*PROVIDED MATERIAL*.
(* ===== verification/Regex.v ===== *)
(** * Regular expressions

    The part of Go's [regexp] that the program's compiled patterns use: classes,
    concatenation, alternation, greedy repetition, [\b] and [(?m)^], matched
    against the runes of a string.  [matches] enumerates the matches at a
    position in the order of preference of the library (leftmost-first);
    [language] says what a pattern means.  [MatchString_language] shows that the
    two agree, so the bound on the repetitions that [matches] tries (the length
    of the rest of the text) is enough. *)

From S2P Require Import Prelude GoStrings.
From Stdlib Require Import String.
From stdpp Require Import list.
Local Open Scope Z_scope.

Inductive regex :=
| Eps
| Class (p : Z → bool)
| Seq (r1 r2 : regex)
| Alt (r1 r2 : regex)
| Star (r : regex)
| WordB
| LineStart.

Definition Opt (r : regex) : regex := Alt r Eps.
Definition Plus (r : regex) : regex := Seq r (Star r).

(** ** Classes *)

Definition digit (c : Z) : bool := in_range 48 c 57.
Definition upper (c : Z) : bool := in_range 65 c 90.
Definition lower (c : Z) : bool := in_range 97 c 122.

(** [\s] of RE2: tab, newline, form feed, carriage return and space. *)
Definition space (c : Z) : bool := bool_decide (c ∈ [9; 10; 12; 13; 32]).

(** [\w], the class that [\b] looks at. *)
Definition word (c : Z) : bool := digit c || upper c || lower c || Z.eqb c 95.

(** A letter under [(?i)]: besides the two cases, simple folding relates [s]
    with U+017F and [k] with U+212A. *)
Definition folds (l c : Z) : bool :=
  if upper l || lower l then
    let u := if lower l then l - 32 else l in
    Z.eqb c u || Z.eqb c (u + 32) || (Z.eqb u 83 && Z.eqb c 383) || (Z.eqb u 75 && Z.eqb c 8490)
  else Z.eqb c l.

(** The literal text [s] under [(?i)]. *)
Definition lit (s : string) : regex := foldr (λ c r, Seq (Class (folds c)) r) Eps (bytes s).

Definition alts (l : list regex) : regex :=
  match l with
  | [] => Class (λ _, false)
  | r :: rest => foldl Alt r rest
  end.

Definition ws : regex := Class space.

(** ** Matching *)

(** A position in the text: the runes before it, the last one first, and the
    runes from it on. *)
Definition pos : Type := list Z * list Z.

Definition is_word (l : list Z) : bool := match l with c :: _ => word c | [] => false end.

Definition at_boundary (k : pos) : bool := xorb (is_word k.1) (is_word k.2).

Definition at_line_start (k : pos) : bool := match k.1 with [] => true | c :: _ => Z.eqb c 10 end.

(** Greedy repetition; a round that consumes nothing ends it. *)
Fixpoint star (step : pos → list pos) (fuel : nat) (k : pos) : list pos :=
  match fuel with
  | O => [k]
  | S fuel => (filter (λ k', (length k'.2 < length k.2)%nat) (step k) ≫= star step fuel) ++ [k]
  end.

Fixpoint matches (r : regex) (k : pos) : list pos :=
  match r with
  | Eps => [k]
  | Class p => match k.2 with c :: rest => if p c then [(c :: k.1, rest)] else [] | [] => [] end
  | Seq r1 r2 => matches r1 k ≫= matches r2
  | Alt r1 r2 => matches r1 k ++ matches r2 k
  | Star r => star (matches r) (length k.2) k
  | WordB => if at_boundary k then [k] else []
  | LineStart => if at_line_start k then [k] else []
  end.

(** The positions of a text, from the first one on. *)
Fixpoint positions (before rest : list Z) : list pos :=
  (before, rest) :: match rest with c :: rest => positions (c :: before) rest | [] => [] end.

Definition MatchString (r : regex) (s : string) : bool :=
  existsb (λ k, match matches r k with [] => false | _ => true end) (positions [] (runes s)).

(** The text between two positions of which the second is not before the first. *)
Definition between (k k' : pos) : string :=
  string_of_runes (reverse (take (length k'.1 - length k.1) k'.1)).

(** The group of a pattern of the form [r1 ( r2 ) r3], in its preferred match. *)
Definition find_group (r1 r2 r3 : regex) (s : string) : option string :=
  head (positions [] (runes s) ≫= λ k, matches r1 k ≫= λ k1, matches r2 k1 ≫= λ k2,
    match matches r3 k2 with [] => [] | _ => [between k1 k2] end).

(** ** Meaning *)

(** [language r pre mid post]: [r] matches [mid] where the text before is [pre]
    and the text after is [post]. *)
Inductive repeated (R : list Z → list Z → list Z → Prop) : list Z → list Z → list Z → Prop :=
| repeated_none pre post : repeated R pre [] post
| repeated_one pre m1 m2 post :
    R pre m1 (m2 ++ post) → repeated R (pre ++ m1) m2 post → repeated R pre (m1 ++ m2) post.

Fixpoint language (r : regex) (pre mid post : list Z) : Prop :=
  match r with
  | Eps => mid = []
  | Class p => ∃ c, mid = [c] ∧ p c = true
  | Seq r1 r2 => ∃ m1 m2, mid = m1 ++ m2 ∧ language r1 pre m1 (m2 ++ post) ∧ language r2 (pre ++ m1) m2 post
  | Alt r1 r2 => language r1 pre mid post ∨ language r2 pre mid post
  | Star r => repeated (language r) pre mid post
  | WordB => mid = [] ∧ at_boundary (reverse pre, post) = true
  | LineStart => mid = [] ∧ at_line_start (reverse pre, post) = true
  end.

(** ** The matcher and the meaning agree *)

(** [k'] is [k] after the text [mid]. *)
Definition after (k : pos) (mid : list Z) (k' : pos) : Prop :=
  k.2 = mid ++ k'.2 ∧ k'.1 = reverse mid ++ k.1.

(** [step] enumerates the matches of [L]. *)
Definition enumerates (step : pos → list pos) (L : list Z → list Z → list Z → Prop) : Prop :=
  ∀ k k', k' ∈ step k ↔ ∃ mid, after k mid k' ∧ L (reverse k.1) mid k'.2.

Lemma after_nil k : after k [] k.
Proof. done. Qed.

Lemma after_nil_inv k k' : after k [] k' → k' = k.
Proof. destruct k, k'. intros [? ?]. by simplify_eq/=. Qed.

Lemma after_app k m1 k1 m2 k2 : after k m1 k1 → after k1 m2 k2 → after k (m1 ++ m2) k2.
Proof.
  intros [E1 E2] [E3 E4]. split; [by rewrite E1, E3, app_assoc|]. by rewrite E4, E2, reverse_app, app_assoc.
Qed.

Lemma after_split k m1 m2 k2 : after k (m1 ++ m2) k2 →
  ∃ k1, after k m1 k1 ∧ after k1 m2 k2 ∧ k1.2 = m2 ++ k2.2 ∧ reverse k1.1 = reverse k.1 ++ m1.
Proof.
  intros [E1 E2]. exists (reverse m1 ++ k.1, m2 ++ k2.2). unfold after. simpl.
  rewrite E1, E2, !reverse_app, reverse_involutive, <- !app_assoc. done.
Qed.

Lemma after_before k m k1 : after k m k1 → reverse k1.1 = reverse k.1 ++ m.
Proof. intros [_ ->]. by rewrite reverse_app, reverse_involutive. Qed.

(** Matching of two patterns in a row. *)
Lemma enumerates_seq f g L1 L2 : enumerates f L1 → enumerates g L2 →
  enumerates (λ k, f k ≫= g)
    (λ pre mid post, ∃ m1 m2, mid = m1 ++ m2 ∧ L1 pre m1 (m2 ++ post) ∧ L2 (pre ++ m1) m2 post).
Proof.
  intros Hf Hg k k'. rewrite list_elem_of_bind. split.
  - intros (k1 & (m2 & Ha2 & H2)%Hg & (m1 & Ha1 & H1)%Hf). exists (m1 ++ m2). split; [by eapply after_app|].
    exists m1, m2. split; [done|]. destruct (Ha2) as [<- _]. by rewrite <- (after_before _ _ _ Ha1).
  - intros (mid & Ha & m1 & m2 & -> & H1 & H2). apply after_split in Ha as (k1 & Ha1 & Ha2 & E1 & E2).
    exists k1. rewrite (Hf k k1), (Hg k1 k'). split; [exists m2|exists m1]; split; [done|by rewrite E2|done|by rewrite E1].
Qed.

Lemma repeated_progress L pre mid post : repeated L pre mid post →
  mid = [] ∨ ∃ m1 m2, mid = m1 ++ m2 ∧ m1 ≠ [] ∧ L pre m1 (m2 ++ post) ∧ repeated L (pre ++ m1) m2 post.
Proof.
  induction 1 as [|pre m1 m2 post H1 H2 IH]; [by left|]. destruct m1 as [|c m1]; [by rewrite app_nil_r in *|].
  right. exists (c :: m1), m2. done.
Qed.

Lemma enumerates_star f L fuel k k' : enumerates f L → (length k.2 <= fuel)%nat →
  k' ∈ star f fuel k ↔ ∃ mid, after k mid k' ∧ repeated L (reverse k.1) mid k'.2.
Proof.
  intros Hf. revert k. induction fuel as [|fuel IH]; intros k Hk; simpl.
  - rewrite list_elem_of_singleton. split.
    + intros ->. exists []. split; [done|constructor].
    + intros (mid & Ha & _). apply after_nil_inv. destruct mid as [|c mid]; [done|].
      destruct Ha as [E _]. by rewrite E in Hk; simpl in Hk; lia.
  - rewrite elem_of_app, list_elem_of_bind, list_elem_of_singleton. split.
    + intros [(k1 & Hin & [Hlt (m1 & Ha1 & H1)%Hf]%list_elem_of_filter)| ->].
      * apply IH in Hin as (m2 & Ha2 & H2); [|lia]. exists (m1 ++ m2). split; [by eapply after_app|].
        constructor; [by destruct Ha2 as [<- _]|]. by rewrite <- (after_before _ _ _ Ha1).
      * exists []. split; [done|constructor].
    + intros (mid & Ha & [-> |(m1 & m2 & -> & Hm & H1 & H2)]%repeated_progress);
        [right; by apply after_nil_inv|left].
      apply after_split in Ha as (k1 & Ha1 & Ha2 & E1 & E2). exists k1.
      assert (length k1.2 < length k.2)%nat.
      { destruct Ha1 as [-> _]. rewrite length_app. destruct m1; simpl; [done|lia]. }
      split; [apply IH; [lia|]; exists m2; by rewrite E2|].
      apply list_elem_of_filter. split; [done|]. apply Hf. exists m1. by rewrite E1.
Qed.

Lemma enumerates_test (b : pos → bool) :
  enumerates (λ k, if b k then [k] else []) (λ pre mid post, mid = [] ∧ b (reverse pre, post) = true).
Proof.
  intros k k'. destruct (b k) eqn:E.
  - rewrite list_elem_of_singleton. split.
    + intros ->. exists []. split_and!; [done..|]. rewrite reverse_involutive. by destruct k.
    + intros (mid & Ha & -> & _). by apply after_nil_inv.
  - split; [by intros ?%not_elem_of_nil|]. intros (mid & Ha & -> & Hb). apply after_nil_inv in Ha as ->.
    rewrite reverse_involutive in Hb. destruct k. simpl in Hb. congruence.
Qed.

Lemma matches_language r : enumerates (matches r) (language r).
Proof.
  induction r as [|p|r1 IH1 r2 IH2|r1 IH1 r2 IH2|r IH| |]; [..|apply enumerates_test|apply enumerates_test].
  - intros k k'. simpl. rewrite list_elem_of_singleton. split; [intros ->; by exists []|].
    intros (? & Ha & ->). by apply after_nil_inv.
  - intros [b rest] k'. unfold after. simpl. split.
    + destruct rest as [|c rest]; [by intros ?%not_elem_of_nil|]. destruct (p c) eqn:Hp; [|by intros ?%not_elem_of_nil].
      intros ->%list_elem_of_singleton. exists [c]. split; [done|]. by exists c.
    + intros (mid & [E1 E2] & c & -> & Hp). simplify_eq/=. rewrite Hp. apply list_elem_of_singleton. destruct k'. by simplify_eq/=.
  - by apply enumerates_seq.
  - intros k k'. simpl. rewrite elem_of_app, (IH1 k k'), (IH2 k k'). naive_solver.
  - intros k k'. simpl. by apply enumerates_star.
Qed.

Lemma elem_of_positions before rest k :
  k ∈ positions before rest ↔ ∃ pre, after (before, rest) pre k.
Proof.
  revert before. induction rest as [|c rest IH]; intros before; simpl.
  - rewrite list_elem_of_singleton. split; [intros ->; by exists []|]. intros (pre & E1 & E2). destruct k as [b r]. simpl in *.
    destruct pre; simplify_eq/=. done.
  - rewrite elem_of_cons, IH. split.
    + intros [-> |(pre & E1 & E2)]; [by exists []|]. exists (c :: pre). split; simpl in *; [by f_equal|].
      by rewrite E2, reverse_cons, <- app_assoc.
    + intros (pre & E1 & E2). destruct pre as [|c' pre]; [left; by destruct k; simplify_eq/=|]. right. exists pre.
      simplify_eq/=. split; [done|]. by rewrite E2, reverse_cons, <- app_assoc.
Qed.

(** The matcher decides what a pattern means: [MatchString] answers true
    exactly when some part of the text, in the context of the text around it,
    is in the language of the pattern. *)
Theorem MatchString_language r s :
  MatchString r s = true ↔ ∃ pre mid post, runes s = pre ++ mid ++ post ∧ language r pre mid post.
Proof.
  unfold MatchString. rewrite existsb_exists. split.
  - intros (k & (pre & E1 & E2)%list_elem_of_In%elem_of_positions & Hm).
    destruct (matches r k) as [|k' l] eqn:E; [done|].
    destruct (proj1 (matches_language r k k')) as (mid & [E3 E4] & HL); [rewrite E; left|].
    simpl in *. exists pre, mid, k'.2. rewrite E1, E3. split; [done|].
    by rewrite E2, app_nil_r, reverse_involutive in HL.
  - intros (pre & mid & post & E & HL). exists (reverse pre, mid ++ post). split.
    + apply list_elem_of_In, elem_of_positions. exists pre. split; [done|]. simpl. by rewrite app_nil_r.
    + assert ((reverse mid ++ reverse pre, post) ∈ matches r (reverse pre, mid ++ post)) as Hin.
      { apply matches_language. exists mid. simpl. by rewrite reverse_involutive. }
      destruct (matches r _); [by apply not_elem_of_nil in Hin|done].
Qed.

*WHAT TO DO*.
Your task is to write out, exactly, the line that holds "destruct pre; simplify_eq/=. done." and every line after it until the records end.

*WRITTEN SOLUTION*.
    destruct pre; simplify_eq/=. done.
  - rewrite elem_of_cons, IH. split.
    + intros [-> |(pre & E1 & E2)]; [by exists []|]. exists (c :: pre). split; simpl in *; [by f_equal|].
      by rewrite E2, reverse_cons, <- app_assoc.
    + intros (pre & E1 & E2). destruct pre as [|c' pre]; [left; by destruct k; simplify_eq/=|]. right. exists pre.
      simplify_eq/=. split; [done|]. by rewrite E2, reverse_cons, <- app_assoc.
Qed.

(** The matcher decides what a pattern means: [MatchString] answers true
    exactly when some part of the text, in the context of the text around it,
    is in the language of the pattern. *)
Theorem MatchString_language r s :
  MatchString r s = true ↔ ∃ pre mid post, runes s = pre ++ mid ++ post ∧ language r pre mid post.
Proof.
  unfold MatchString. rewrite existsb_exists. split.
  - intros (k & (pre & E1 & E2)%list_elem_of_In%elem_of_positions & Hm).
    destruct (matches r k) as [|k' l] eqn:E; [done|].
    destruct (proj1 (matches_language r k k')) as (mid & [E3 E4] & HL); [rewrite E; left|].
    simpl in *. exists pre, mid, k'.2. rewrite E1, E3. split; [done|].
    by rewrite E2, app_nil_r, reverse_involutive in HL.
  - intros (pre & mid & post & E & HL). exists (reverse pre, mid ++ post). split.
    + apply list_elem_of_In, elem_of_positions. exists pre. split; [done|]. simpl. by rewrite app_nil_r.
    + assert ((reverse mid ++ reverse pre, post) ∈ matches r (reverse pre, mid ++ post)) as Hin.
      { apply matches_language. exists mid. simpl. by rewrite reverse_involutive. }
      destruct (matches r _); [by apply not_elem_of_nil in Hin|done].
Qed.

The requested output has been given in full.